[Stored data]
(* ===== verification/Json.v ===== *)
(** [json.dumps] with [sort_keys=True] and [separators=(",", ":")] on the values
    the code builds: canonical text for fingerprints, and the sorted copy
    [json.loads(json.dumps(value))] makes.  Also [str] of [int] and [Decimal]. *)
From stdpp Require Import pretty.
From S2P Require Import Prelude PyDecimal Sha256.
#[local] Open Scope Z_scope.

(** JSON values.  A finite float is held as its [repr], which is how it is printed
    and which identifies it. *)
Inductive json :=
  | JNull
  | JBool (b : bool)
  | JNum (n : Z)
  | JFloat (repr : string)
  | JStr (s : string)
  | JList (l : list json)
  | JObj (fields : list (string * json)).

Definition JOpt (s : option string) : json := match s with Some s => JStr s | None => JNull end.

(** [str(n)] of an [int]. *)
Definition str_Z (n : Z) : string := pretty n.

(** ** Strings *)

Definition chr_N (n : N) : ascii := ascii_of_N n.
Definition hex4 (n : N) : list ascii :=
  [hex_digit (N.land (N.shiftr n 12) 15); hex_digit (N.land (N.shiftr n 8) 15);
   hex_digit (N.land (N.shiftr n 4) 15); hex_digit (N.land n 15)].
(** A backslash, [u] and four hexadecimal digits. *)
Definition unicode_escape (n : N) : list ascii := chr_N 92 :: chr_N 117 :: hex4 n.

(** The escapes both modes share: quote, backslash and control characters. *)
Definition escape_ascii (b : N) : list ascii :=
  if (b =? 34)%N then [chr_N 92; chr_N 34]
  else if (b =? 92)%N then [chr_N 92; chr_N 92]
  else if (b =? 10)%N then [chr_N 92; chr_N 110]
  else if (b =? 13)%N then [chr_N 92; chr_N 114]
  else if (b =? 9)%N then [chr_N 92; chr_N 116]
  else if (b =? 8)%N then [chr_N 92; chr_N 98]
  else if (b =? 12)%N then [chr_N 92; chr_N 102]
  else if (b <? 32)%N then unicode_escape b
  else [chr_N b].

(** A code point beyond ASCII: one escape, or a surrogate pair. *)
Definition escape_code_point (c : N) : list ascii :=
  if (c <? 65536)%N then unicode_escape c
  else
    let v := (c - 65536)%N in
    unicode_escape (N.lor 55296 (N.land (N.shiftr v 10) 1023)) ++
    unicode_escape (N.lor 56320 (N.land v 1023)).

(** [ensure_ascii=False] keeps the UTF-8 bytes; [ensure_ascii=True] escapes every
    code point beyond ASCII (DEL, 127, is printed as it is). *)
Fixpoint escape_bytes (ensure_ascii : bool) (bytes : list N) : list ascii :=
  match bytes with
  | [] => []
  | b :: rest =>
      if (b <? 128)%N then escape_ascii b ++ escape_bytes ensure_ascii rest
      else if negb ensure_ascii then chr_N b :: escape_bytes ensure_ascii rest
      else
        match rest with
        | c :: rest2 =>
            if (b <? 224)%N then
              escape_code_point (N.lor (N.shiftl (N.land b 31) 6) (N.land c 63)) ++
              escape_bytes ensure_ascii rest2
            else
              match rest2 with
              | d :: rest3 =>
                  if (b <? 240)%N then
                    escape_code_point
                      (N.lor (N.shiftl (N.land b 15) 12)
                         (N.lor (N.shiftl (N.land c 63) 6) (N.land d 63))) ++
                    escape_bytes ensure_ascii rest3
                  else
                    match rest3 with
                    | e :: rest4 =>
                        escape_code_point
                          (N.lor (N.shiftl (N.land b 7) 18)
                             (N.lor (N.shiftl (N.land c 63) 12)
                                (N.lor (N.shiftl (N.land d 63) 6) (N.land e 63)))) ++
                        escape_bytes ensure_ascii rest4
                    | [] => []
                    end
              | [] => []
              end
        | [] => []
        end
  end.

Definition quote (ensure_ascii : bool) (s : string) : string :=
  let q := String.String (chr_N 34) EmptyString in
  q +:+ String.string_of_list_ascii (escape_bytes ensure_ascii (bytes_of s)) +:+ q.

(** ** Values *)

(** Keys sorted at every level; [json.loads] of the text gives this order. *)
Fixpoint normalize (j : json) : json :=
  match j with
  | JList l => JList (List.map normalize l)
  | JObj fields =>
      JObj (sorted_by fst (List.map (fun kv => (kv.1, normalize kv.2)) fields))
  | _ => j
  end.

Fixpoint print_json (ensure_ascii : bool) (j : json) : string :=
  match j with
  | JNull => "null"
  | JBool true => "true"
  | JBool false => "false"
  | JNum n => str_Z n
  | JFloat repr => repr
  | JStr s => quote ensure_ascii s
  | JList l => "[" +:+ String.concat "," (List.map (print_json ensure_ascii) l) +:+ "]"
  | JObj fields =>
      "{" +:+
      String.concat ","
        (List.map (fun kv => quote ensure_ascii kv.1 +:+ ":" +:+ print_json ensure_ascii kv.2)
           fields) +:+ "}"
  end.

(** [json.dumps(value, ensure_ascii=..., sort_keys=True, separators=(",", ":"))] *)
Definition dumps (ensure_ascii : bool) (j : json) : string :=
  print_json ensure_ascii (normalize j).

Example dumps_ex :
  dumps false (JObj [("b", JList [JNum (-7); JNull]); ("a", JObj [("y", JBool true); ("x", JStr "1")])])
  = "{" +:+ quote false "a" +:+ ":{" +:+ quote false "x" +:+ ":" +:+ quote false "1" +:+ "," +:+
    quote false "y" +:+ ":true}," +:+ quote false "b" +:+ ":[-7,null]}".
Proof. vm_compute. reflexivity. Qed.

Lemma json_ind' (P : json -> Prop) :
  P JNull -> (forall b, P (JBool b)) -> (forall n, P (JNum n)) -> (forall r, P (JFloat r)) ->
  (forall s, P (JStr s)) ->
  (forall l, Forall P l -> P (JList l)) ->
  (forall fields, Forall (fun kv => P kv.2) fields -> P (JObj fields)) ->
  forall j, P j.
Proof.
  intros H1 H2 H3 H5 H4 HL HO. fix IH 1. intros [|b|n|r|s|l|fields].
  - exact H1.
  - apply H2.
  - apply H3.
  - apply H5.
  - apply H4.
  - apply HL. induction l; constructor; [apply IH|assumption].
  - apply HO. induction fields; constructor; [apply IH|assumption].
Defined.

Fixpoint json_eqb (x y : json) : bool :=
  match x, y with
  | JNull, JNull => true
  | JBool a, JBool b => Bool.eqb a b
  | JNum a, JNum b => a =? b
  | JFloat a, JFloat b => bool_decide (a = b)
  | JStr a, JStr b => bool_decide (a = b)
  | JList l, JList k =>
      (fix go l k := match l, k with
                     | [], [] => true
                     | a :: l, b :: k => json_eqb a b && go l k
                     | _, _ => false
                     end) l k
  | JObj l, JObj k =>
      (fix go l k := match l, k with
                     | [], [] => true
                     | (i, a) :: l, (j, b) :: k => bool_decide (i = j) && json_eqb a b && go l k
                     | _, _ => false
                     end) l k
  | _, _ => false
  end.

Lemma json_eqb_eq x y : json_eqb x y = true <-> x = y.
Proof.
  revert y. induction x as [|b|n|r|s|l IH|fields IH] using json_ind';
    intros [|b'|n'|r'|s'|l'|fields']; simpl; try done;
    [|by rewrite Z.eqb_eq; naive_solver|by rewrite bool_decide_eq_true; naive_solver
     |by rewrite bool_decide_eq_true; naive_solver| |].
  - rewrite eqb_true_iff. naive_solver.
  - revert l'. induction IH as [|x l Hx _ IHl]; intros [|y l']; try done.
    rewrite andb_true_iff, Hx, IHl. naive_solver.
  - revert fields'. induction IH as [|[i x] l Hx _ IHl]; intros [|[j y] l']; try done.
    simpl in Hx. rewrite !andb_true_iff, Hx, IHl, bool_decide_eq_true. naive_solver.
Qed.

#[export] Instance json_eq_dec : EqDecision json.
Proof.
  intros x y. destruct (json_eqb x y) eqn:E.
  - left. by apply json_eqb_eq.
  - right. intros H%json_eqb_eq. congruence.
Defined.

(** ** [str(Decimal)] *)

Definition str_dec (d : dec) : string :=
  let digits := str_Z (Z.of_N (dcoef d)) in
  let n := Z.of_nat (String.length digits) in
  let leftdigits := dexp d + n in
  let dotplace := if (dexp d <=? 0) && (-6 <? leftdigits) then leftdigits else 1 in
  let zeros k := String.string_of_list_ascii (replicate (Z.to_nat k) (chr_N 48)) in
  let '(intpart, fracpart) :=
    if dotplace <=? 0 then ("0", "." +:+ zeros (- dotplace) +:+ digits)
    else if n <=? dotplace then (digits +:+ zeros (dotplace - n), "")
    else (String.substring 0 (Z.to_nat dotplace) digits,
          "." +:+ String.substring (Z.to_nat dotplace) (Z.to_nat (n - dotplace)) digits) in
  let e := leftdigits - dotplace in
  let exponent := if e =? 0 then "" else "E" +:+ (if 0 <? e then "+" else "") +:+ str_Z e in
  (if dneg d then "-" else "") +:+ intpart +:+ fracpart +:+ exponent.

Example str_dec_plain : str_dec (mk_dec false 12345 (-2)) = "123.45".
Proof. vm_compute. reflexivity. Qed.
Example str_dec_small : str_dec (mk_dec true 5 (-3)) = "-0.005".
Proof. vm_compute. reflexivity. Qed.
Example str_dec_sci : str_dec (mk_dec false 15 3) = "1.5E+4".
Proof. vm_compute. reflexivity. Qed.
Example str_dec_tiny : str_dec (mk_dec false 1 (-9)) = "1E-9".
Proof. vm_compute. reflexivity. Qed.

Definition JDec (d : option dec) : json := match d with Some d => JStr (str_dec d) | None => JNull end.
(* ===== verification/JsonRead.v ===== *)
(** Reading records back from JSON values: [value["key"]], [value.get("key")], [str], [int],
    [bool] and the [fromisoformat]s the [from_dict]s are made of.  A value that was written
    with [json.dumps(..., sort_keys=True)] comes back normalized; the lemmas say that each
    reader finds in it what was written.  [Stored] is the interface of a record that can be
    written and read. *)
From S2P Require Import Prelude PyTime PyTimeFacts PyDecimal Json DecimalText.
#[local] Open Scope Z_scope.

(** ** Texts of values *)

Definition hex2 (n : N) : list ascii :=
  [Sha256.hex_digit (N.land (N.shiftr n 4) 15); Sha256.hex_digit (N.land n 15)].

(** [repr] of a text escapes its quote, backslashes and control characters; which of the
    characters beyond ASCII it escapes is not modelled: it keeps them. *)
Definition repr_char (q b : N) : list ascii :=
  if (b =? q)%N || (b =? 92)%N then [chr 92; ascii_of_N b]
  else if (b =? 10)%N then [chr 92; chr 110]
  else if (b =? 13)%N then [chr 92; chr 114]
  else if (b =? 9)%N then [chr 92; chr 116]
  else if (b <? 32)%N || (b =? 127)%N then [chr 92; chr 120] ++ hex2 b
  else [ascii_of_N b].

Definition repr_str (s : string) : string :=
  let bytes := bytes_of s in
  let q := if existsb (N.eqb 39) bytes && negb (existsb (N.eqb 34) bytes) then 34%N else 39%N in
  String.string_of_list_ascii ([ascii_of_N q] ++ mjoin (repr_char q <$> bytes) ++ [ascii_of_N q]).

Fixpoint py_repr (j : json) : string :=
  match j with
  | JNull => "None"
  | JBool true => "True"
  | JBool false => "False"
  | JNum n => str_Z n
  | JFloat repr => repr
  | JStr s => repr_str s
  | JList l => "[" +:+ String.concat ", " (List.map py_repr l) +:+ "]"
  | JObj fields =>
      "{" +:+ String.concat ", " (List.map (fun kv => repr_str kv.1 +:+ ": " +:+ py_repr kv.2) fields) +:+ "}"
  end.

(** [str(value)] *)
Definition py_str (j : json) : string := match j with JStr s => s | _ => py_repr j end.

Example py_str_list : py_str (JList [JStr "a'b"; JNum 1; JNull; JObj [("k", JBool true)]]) =
  "[" +:+ String.string_of_list_ascii [chr 34] +:+ "a'b" +:+ String.string_of_list_ascii [chr 34] +:+ ", 1, None, {'k': True}]".
Proof. vm_compute. reflexivity. Qed.

(** [bool(value)] *)
Definition truthy (j : json) : bool :=
  match j with
  | JNull => false
  | JBool b => b
  | JNum n => negb (n =? 0)
  | JFloat repr => negb (bool_decide (repr = "0.0") || bool_decide (repr = "-0.0"))
  | JStr s => negb (is_empty s)
  | JList l => negb (bool_decide (l = []))
  | JObj fields => negb (bool_decide (fields = []))
  end.

(** [int(text)]; underscores between digits and digits beyond ASCII are not modelled. *)
Definition parse_int (s : string) : res Z :=
  let '(neg, s) := read_sign (chars (strip s)) in
  match span_digits s with
  | ([], _) | (_, _ :: _) => Raise ValueError
  | (ds, []) => Ok (if neg : bool then - digits_value 0 ds else digits_value 0 ds)
  end.

Example parse_int_signed : parse_int " -042 " = Ok (-42).
Proof. vm_compute. reflexivity. Qed.
Example parse_int_bad : parse_int "1.0" = Raise ValueError.
Proof. vm_compute. reflexivity. Qed.

(** [Enum(text)]: the member with this value. *)
Definition enum_of {A} (value : A -> string) (members : list A) (text : string) : res A :=
  match List.find (fun a => bool_decide (value a = text)) members with
  | Some a => Ok a
  | None => Raise ValueError
  end.

(** ** Fields *)

Lemma res_bind_eq {A B} (r : res A) a (K : A -> res B) : r = Ok a -> (r ≫= K) = K a.
Proof. by intros ->. Qed.

(** [d[key]] *)
Definition item_get {V} (k : string) (d : dict string V) : res V :=
  match dget k d with Some v => Ok v | None => Raise KeyError end.

(** A text key of a value that is not a dict. *)
Definition as_dict (j : json) : res (dict string json) :=
  match j with JObj fields => Ok fields | _ => Raise TypeError end.
(** [if not isinstance(value, list): raise TypeError] *)
Definition as_list (j : json) : res (list json) :=
  match j with JList l => Ok l | _ => Raise TypeError end.

Definition read_text (j : json) : res string := Ok (py_str j).
Definition read_int (j : json) : res Z := parse_int (py_str j).
Definition read_bool (j : json) : res bool := Ok (truthy j).
Definition read_day (j : json) : res date := parse_date (py_str j).
Definition read_stamp (j : json) : res datetime := fromisoformat (py_str j).
Definition read_enum {A} (value : A -> string) (members : list A) (j : json) : res A :=
  enum_of value members (py_str j).
(** [Decimal(str(value))] *)
Definition read_dec (j : json) : res decimal := parse_decimal (py_str j).
Definition read_list {A} (f : json -> res A) (j : json) : res (list A) :=
  l ← as_list j; mapM_res f l.
(** [None if value is None else f(value)] *)
Definition read_opt {A} (f : json -> res A) (j : json) : res (option A) :=
  match j with JNull => Ok None | _ => a ← f j; Ok (Some a) end.

(** [f(value[key])], and [f] of [value.get(key)]. *)
Definition field {A} (k : string) (f : json -> res A) (d : dict string json) : res A :=
  v ← item_get k d; f v.
Definition field_or_none {A} (k : string) (f : json -> res A) (d : dict string json) : res A :=
  f (default JNull (dget k d)).

(** ** What was written is found *)

Lemma parse_int_str n : parse_int (str_Z n) = Ok n.
Proof.
  unfold parse_int.
  assert (Forall visible (chars (str_Z n))) as Hvis.
  { assert (forall k, Forall visible (chars (str_Z (Z.of_N k)))) as Hpos.
    { intros k. eapply Forall_impl; [apply (do_digits _ _ (str_digits k))|]. intros a Ha. by apply visible_digit. }
    destruct n as [|p|p]; [apply (Hpos 0%N)|apply (Hpos (N.pos p))|].
    change (str_Z (Zneg p)) with ("-" +:+ str_Z (Z.of_N (N.pos p))). rewrite chars_app.
    apply Forall_app. split; [by repeat constructor|apply Hpos]. }
  rewrite strip_visible, str_sign by done.
  assert (Z.abs n = Z.of_N (Z.abs_N n)) as -> by lia. destruct (str_digits (Z.abs_N n)) as [Hd Hv Hne].
  rewrite <-(app_nil_r (chars _)), span_digits_app by done.
  destruct (chars (str_Z (Z.of_N _))) as [|a l]; [done|]. rewrite Hv. f_equal. destruct (Z.ltb_spec n 0); lia.
Qed.

Lemma enum_of_value {A} (value : A -> string) members a :
  a ∈ members -> (forall b, b ∈ members -> value b = value a -> b = a) -> enum_of value members (value a) = Ok a.
Proof.
  intros Hin Hinj. unfold enum_of. destruct (List.find _ members) as [b|] eqn:E.
  - apply List.find_some in E as [Hb%list_elem_of_In E%bool_decide_eq_true]. f_equal. by apply Hinj.
  - apply list_elem_of_In in Hin. pose proof (List.find_none _ _ E _ Hin) as Hn.
    cbn in Hn. by rewrite bool_decide_eq_true_2 in Hn by done.
Qed.

(** The fields of a written dict: the keys sorted, the values normalized. *)
Lemma dget_normalized (k : string) (fields : dict string json) :
  NoDup (dkeys fields) ->
  dget k (sorted_by fst (List.map (fun kv => (kv.1, normalize kv.2)) fields)) = normalize <$> dget k fields.
Proof.
  intros Hnd. set (mapped := List.map (fun kv => (kv.1, normalize kv.2)) fields).
  assert (dkeys mapped = dkeys fields) as Hkeys.
  { subst mapped. unfold dkeys. induction fields as [|[i v] l IH]; [done|].
    apply NoDup_cons in Hnd as [_ Hnd]. cbn. f_equal. by apply IH. }
  assert (dget k mapped = normalize <$> dget k fields) as <-.
  { subst mapped. clear. induction fields as [|[i v] l IH]; [done|]. cbn. by case_decide. }
  assert (NoDup (dkeys mapped)) as Hm by by rewrite Hkeys.
  apply option_eq. intros v. pose proof (sorted_by_perm fst mapped) as Hp.
  assert (NoDup (dkeys (sorted_by fst mapped))) as Hs by (unfold dkeys; by rewrite Hp).
  split; intros E; apply elem_dget; try done; apply dget_elem in E; [by rewrite <-Hp|by rewrite Hp].
Qed.

Lemma normalize_idem j : normalize (normalize j) = normalize j.
Proof.
  induction j as [| | | | |l IH|fields IH] using json_ind'; try done; cbn [normalize].
  - f_equal. rewrite List.map_map. induction IH as [|x l Hx _ IHl]; [done|]. simpl. by rewrite Hx, IHl.
  - f_equal.
    assert (forall l, (forall kv, kv ∈ l -> normalize kv.2 = kv.2) ->
              List.map (fun kv : string * json => (kv.1, normalize kv.2)) l = l) as Hmap.
    { induction l as [|[k v] l IHl]; intros H; [done|]. simpl. f_equal.
      - f_equal. apply (H (k, v)). left.
      - apply IHl. intros kv Hkv. apply H. by right. }
    rewrite Hmap.
    + apply sorted_by_id, sorted_by_sorted.
    + intros kv Hkv%elem_of_sorted_by. apply list_elem_of_In, in_map_iff in Hkv as (x&<-&Hx).
      rewrite Forall_forall in IH. apply IH. by apply list_elem_of_In.
Qed.

(** What [json.loads] makes of a written dict. *)
Definition written (fields : dict string json) : dict string json :=
  sorted_by fst (List.map (fun kv => (kv.1, normalize kv.2)) fields).

Definition fields_of (j : json) : dict string json := match j with JObj fields => fields | _ => [] end.

Lemma normalize_dict fields : normalize (JObj fields) = JObj (written fields).
Proof. done. Qed.

Lemma field_written {A B} k (f : json -> res A) fields v a (K : A -> res B) :
  NoDup (dkeys fields) -> dget k fields = Some v -> f (normalize v) = Ok a ->
  (field k f (written fields) ≫= K) = K a.
Proof. intros Hnd E Ha. unfold field, item_get, written. rewrite dget_normalized, E by done. cbn. by rewrite Ha. Qed.

Lemma field_or_none_written {A B} k (f : json -> res A) fields v a (K : A -> res B) :
  NoDup (dkeys fields) -> dget k fields = Some v -> f (normalize v) = Ok a ->
  (field_or_none k f (written fields) ≫= K) = K a.
Proof. intros Hnd E Ha. unfold field_or_none, written. rewrite dget_normalized, E by done. cbn. by rewrite Ha. Qed.

Lemma read_text_written s : read_text (normalize (JStr s)) = Ok s.
Proof. done. Qed.
Lemma read_int_written n : read_int (normalize (JNum n)) = Ok n.
Proof. apply parse_int_str. Qed.
Lemma read_bool_written b : read_bool (normalize (JBool b)) = Ok b.
Proof. done. Qed.
Lemma read_day_written d : is_date d -> read_day (normalize (JStr (date_isoformat d))) = Ok d.
Proof. apply parse_date_iso. Qed.
Lemma read_stamp_written t : is_datetime t -> read_stamp (normalize (JStr (isoformat t))) = Ok t.
Proof. apply fromisoformat_iso. Qed.
Lemma read_opt_text_written s : read_opt read_text (normalize (JOpt s)) = Ok s.
Proof. by destruct s. Qed.
Lemma read_opt_dec_written (d : option dec) :
  read_opt read_dec (normalize (JDec d)) = Ok (Finite <$> d).
Proof. destruct d as [d|]; [|done]. cbn. unfold read_dec. cbn [py_str]. by rewrite parse_str_dec. Qed.

Lemma read_list_written {A B} (f : json -> res B) (put : A -> json) (g : A -> B) l :
  Forall (fun a => f (normalize (put a)) = Ok (g a)) l ->
  read_list f (normalize (JList (put <$> l))) = Ok (g <$> l).
Proof.
  intros Hl. unfold read_list. cbn. change (List.map normalize (put <$> l)) with (normalize <$> (put <$> l)).
  induction Hl as [|a l Ha _ IH]; [done|]. cbn. rewrite Ha. cbn. by rewrite IH.
Qed.

(** ** Records that are stored *)

(** A record written as a dict and read back from one. *)
Class Stored (A : Type) := {
  to_json : A -> json;
  from_json : json -> res A;
  storable : A -> Prop
}.

(** What is written is read. *)
Class StoredLaws (A : Type) `{Stored A} : Prop :=
  stored_read (a : A) : storable a -> from_json (normalize (to_json a)) = Ok a.

Lemma read_stored_list {A} `{StoredLaws A} (l : list A) :
  Forall storable l -> read_list from_json (normalize (JList (to_json <$> l))) = Ok l.
Proof.
  intros Hl. rewrite (read_list_written from_json to_json id), list_fmap_id; [done|].
  eapply Forall_impl; [exact Hl|]. apply stored_read.
Qed.

Lemma item_written {B} k fields v (K : json -> res B) :
  NoDup (dkeys fields) -> dget k fields = Some v -> (item_get k (written fields) ≫= K) = K (normalize v).
Proof. intros Hnd E. unfold item_get, written. by rewrite dget_normalized, E. Qed.

Create HintDb stored.
#[export] Hint Resolve read_text_written read_int_written read_bool_written read_day_written read_stamp_written
  read_opt_text_written read_opt_dec_written read_stored_list : stored.
#[export] Hint Extern 1 (from_json (normalize (to_json _)) = Ok _) => apply stored_read : stored.

(** The keys of a literal dict are distinct. *)
Ltac keys_distinct := apply (bool_decide_unpack _); vm_compute; reflexivity.

(** Reads the next field of a written dict. *)
Ltac read_field :=
  etrans; [first [eapply field_written | eapply field_or_none_written];
           [keys_distinct | reflexivity | eauto with stored] |]; cbv beta.
(** Takes the next value of a written dict, to be read later. *)
Ltac take_item := etrans; [eapply item_written; [keys_distinct | reflexivity] |]; cbv beta.
(** The value taken is a dict, or a list, as it should be. *)
Ltac read_shape := etrans; [eapply res_bind_eq; reflexivity |]; cbv beta.
(** Takes a step whose outcome is known. *)
Ltac read_step H := etrans; [eapply res_bind_eq; exact H |]; cbv beta.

**WHAT YOU NEED TO DO:**
Would you copy every line of the entries that includes the word "fracpart"?

**RESPONSE TO THIS TASK:**
  let '(intpart, fracpart) :=
  (if dneg d then "-" else "") +:+ intpart +:+ fracpart +:+ exponent.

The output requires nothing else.